- [Exercise details]: Your task is to find every line in the records that holds the string "induction" and copy it.

----- Records for the task

(** Outcome of the walk from [todo]: the objects with the counters as they
    were read. *)
Lemma rpoll_loop_ok fuel w v mro h f fl a act facc racc todo :
  (length todo <= fuel)%nat ->
  walk w v h f fl a act facc racc mro todo todo -> pending_ok (length todo * S K) todo w ->
  Env (S (2 * length todo)) w ->
  (length (r_refid_list v) < NUM_REFID)%nat -> 0 <= counters_pending v < 2 ^ 64 ->
  wp (rpoll_loop P fuel l mro v) (fun r w' => exists v' h' f' fl' a' new facc' (seen : list seen_t) own evs,
    let done_ := filter (fun x => mue_complete x.2 = true) seen in
    let pend := filter (fun x => mue_complete x.2 = false) seen in
    r = Some v' /\ seen.*1 = todo /\
    (forall x, x ∈ seen -> mue_complete (m0 x.1) = true -> x.2 = m0 x.1) /\
    walk w' v' h' f' fl' a' (new ++ act) facc' (racc ++ pend.*1) None [] [] /\ Env 1%nat w' /\
    new ++ fl' ++ facc' ≡ₚ fl ++ facc ++ done_.*1 /\
    trace w' = trace w ++ evs /\ answered own evs /\ puts own = done_ ≫= notice pa D /\
    r_refid_list v ++ (done_ ≫= rreport D) = concat (statuses own) ++ r_refid_list v' /\
    Forall (fun b => length b = NUM_REFID) (statuses own) /\
    (length (r_refid_list v') < NUM_REFID)%nat /\
    counters_pending v' = u64 (counters_pending v + Z.of_nat (length pend))) w.
Proof.
  revert fuel w v mro h f fl a act facc racc.
  induction todo as [|i todo IH]; intros fuel w v mro h f fl a act facc racc Hl Hi Hp Henv Hroom Hc.
  - pose proof (parts_todo _ _ _ _ _ _ _ _ _ _ _ (wi_parts _ _ _ _ _ _ _ _ _ _ _ _ _ _ _ _ _ _ Hi)) as E.
    cbn in E. subst mro. destruct fuel; cbn [rpoll_loop]; apply wp_ret;
      exists v, h, f, fl, a, [], facc, [], [], []; cbn; rewrite !app_nil_r, Z.add_0_r, u64_small by done;
      (split_and!; try done; by intros ? []%elem_of_nil || constructor).
  - pose proof (parts_todo _ _ _ _ _ _ _ _ _ _ _ (wi_parts _ _ _ _ _ _ _ _ _ _ _ _ _ _ _ _ _ _ Hi)) as [-> _].
    destruct (walk_head _ _ _ _ _ _ _ _ _ _ _ _ _ _ _ _ _ _ Hi) as (d & Hd & Hd' & Ed).
    injection Ed as _ Em _ _ _.
    destruct fuel as [|fuel]; [cbn in Hl; lia|]. cbn [length] in Hl, Hp, Henv. cbn [rpoll_loop]. apply wp_bind.
    replace (S (2 * S (length todo)))%nat with (S (S (S (2 * length todo)))) in Henv by lia.
    replace (S (length todo) * S K)%nat with (S (length todo * S K + K)) in Hp by lia.
    eapply wp_get_node; [done|]. rewrite Em. apply wp_bind, wp_gets. apply wp_bind.
    set (m := hw_mue (hw w) l (ro_mue (D i))).
    assert (Hm0 : mue_complete (m0 i) = true -> m = m0 i) by (apply (po_mue _ _ _ Hp); left).
    destruct (mue_complete m) eqn:Es.
    + eapply wp_mono; [by eapply rpoll_complete_ok|].
      intros r w1 (v1 & p1 & h1 & f1 & fl1 & a1 & new1 & facc1 & own1 & evs1 & -> & Hi1 & Hp1 & He1 & R1 & P1 & T1 & A1 & N1 & C1 & F1 & U1).
      fold m in N1, C1.
      eapply wp_mono; [apply (IH fuel _ _ _ _ _ _ _ _ _ _ ltac:(lia) Hi1 Hp1 He1 R1); by rewrite U1|].
      intros r w2 (v2 & h2 & f2 & fl2 & a2 & new2 & facc2 & seen & own2 & evs2 & -> & G2 & M2 & Hi2 & He2 & P2 & T2 & A2 & N2 & C2 & F2 & R2 & U2).
      exists v2, h2, f2, fl2, a2, (new2 ++ new1), facc2, ((i, m) :: seen), (own1 ++ own2), (evs1 ++ evs2).
      rewrite !filter_cons. cbn [snd]. repeat case_decide; try congruence.
      rewrite statuses_app, puts_app.
      split_and!; [done|by cbn; rewrite G2| |by rewrite <- app_assoc|done| | |by apply answered_app| | |by apply list.Forall_app|done|by rewrite U2, U1].
      * intros x [->|Hx]%elem_of_cons; [done|by apply M2].
      * rewrite (Permutation_app_comm new2), <- app_assoc, P2, (app_assoc fl1), app_assoc, P1, <- !app_assoc. done.
      * by rewrite T2, T1, app_assoc.
      * by rewrite N1, N2.
      * cbn. rewrite app_assoc, C1, <- app_assoc, C2, concat_app, <- app_assoc. done.
    + apply wp_bind. eapply wp_mono; [eapply rpoll_pending_ok; [exact Hi|exact Hp|by do 2 apply (env_less P O ro_dat)]|].
      intros [v1 p1] w1 (h1 & Hi1 & Hp1 & He1 & T1 & C1 & U1). cbn [fst snd] in *. apply wp_ret.
      assert (Hu : 0 <= counters_pending v1 < 2 ^ 64) by (rewrite U1; apply u64_range).
      apply (pending_ok_mono _ (length todo * S K) todo todo) in Hp1; [|lia|done].
      eapply wp_mono; [apply (IH fuel _ _ _ _ _ _ _ _ _ _ ltac:(lia) Hi1 Hp1 He1); [by rewrite C1|done]|].
      intros r w2 (v2 & h2 & f2 & fl2 & a2 & new2 & facc2 & seen & own2 & evs2 & -> & G2 & M2 & Hi2 & He2 & P2 & T2 & A2 & N2 & C2 & F2 & R2 & U2).
      exists v2, h2, f2, fl2, a2, new2, facc2, ((i, m) :: seen), own2, evs2.
      rewrite !filter_cons. cbn [snd]. repeat case_decide; try congruence.
      split_and!; [done|by cbn; rewrite G2| |by rewrite <- app_assoc in Hi2|done|done|by rewrite T2, T1|done|done|
                   by rewrite <- C1|done|done|].
      * intros x [->|Hx]%elem_of_cons; [done|by apply M2].
      * rewrite U2, U1. unfold u64. rewrite Zplus_mod_idemp_l. f_equal. cbn [length]. lia.
Qed.
End poll.

(** ** The compare area: sizes *)

Lemma grow_spec fuel k need :
  0 <= k -> k + Z.of_nat fuel <= 63 -> 0 < need <= 2 ^ (k + Z.of_nat fuel) ->
  exists j, k <= j /\ grow fuel (2 ^ k) need = 2 ^ j /\ need <= 2 ^ j /\ (k < j -> 2 ^ (j - 1) < need).
Proof.
  revert k. induction fuel as [|fuel IH]; intros k Hk Hf Hn; cbn [grow].
  - exists k. rewrite Z.add_0_r in Hn. lia.
  - destruct (Z.ltb_spec (2 ^ k) need) as [Hlt|Hge]; [|exists k; lia].
    assert (E : u64 (Z.shiftl (2 ^ k) 1) = 2 ^ (k + 1)).
    { rewrite Z.shiftl_mul_pow2 by lia. rewrite <- Z.pow_add_r by lia. apply u64_small.
      split; [apply Z.pow_nonneg; lia|]. apply Z.pow_lt_mono_r; lia. }
    rewrite E. destruct (IH (k + 1)) as (j & Hj & Eg & Hle & Hmin); [lia|lia| |].
    { replace (k + 1 + Z.of_nat fuel) with (k + Z.of_nat (S fuel)) by lia. done. }
    exists j. split_and!; [lia|done|done|]. intros _.
    destruct (decide (j = k + 1)) as [->|]; [|apply Hmin; lia].
    by replace (k + 1 - 1) with k by lia.
Qed.

Definition ro_at (l : nat) (w : world) (i : nat) : mudm_rdma_object :=
  default (mkRo 0 0 0 0 None None None) (heap_of (rdma_pool l) w !! i).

----------

- [Response to the task]:
  induction todo as [|i todo IH]; intros fuel w v mro h f fl a act facc racc Hl Hi Hp Henv Hroom Hc.
  revert k. induction fuel as [|fuel IH]; intros k Hk Hf Hn; cbn [grow].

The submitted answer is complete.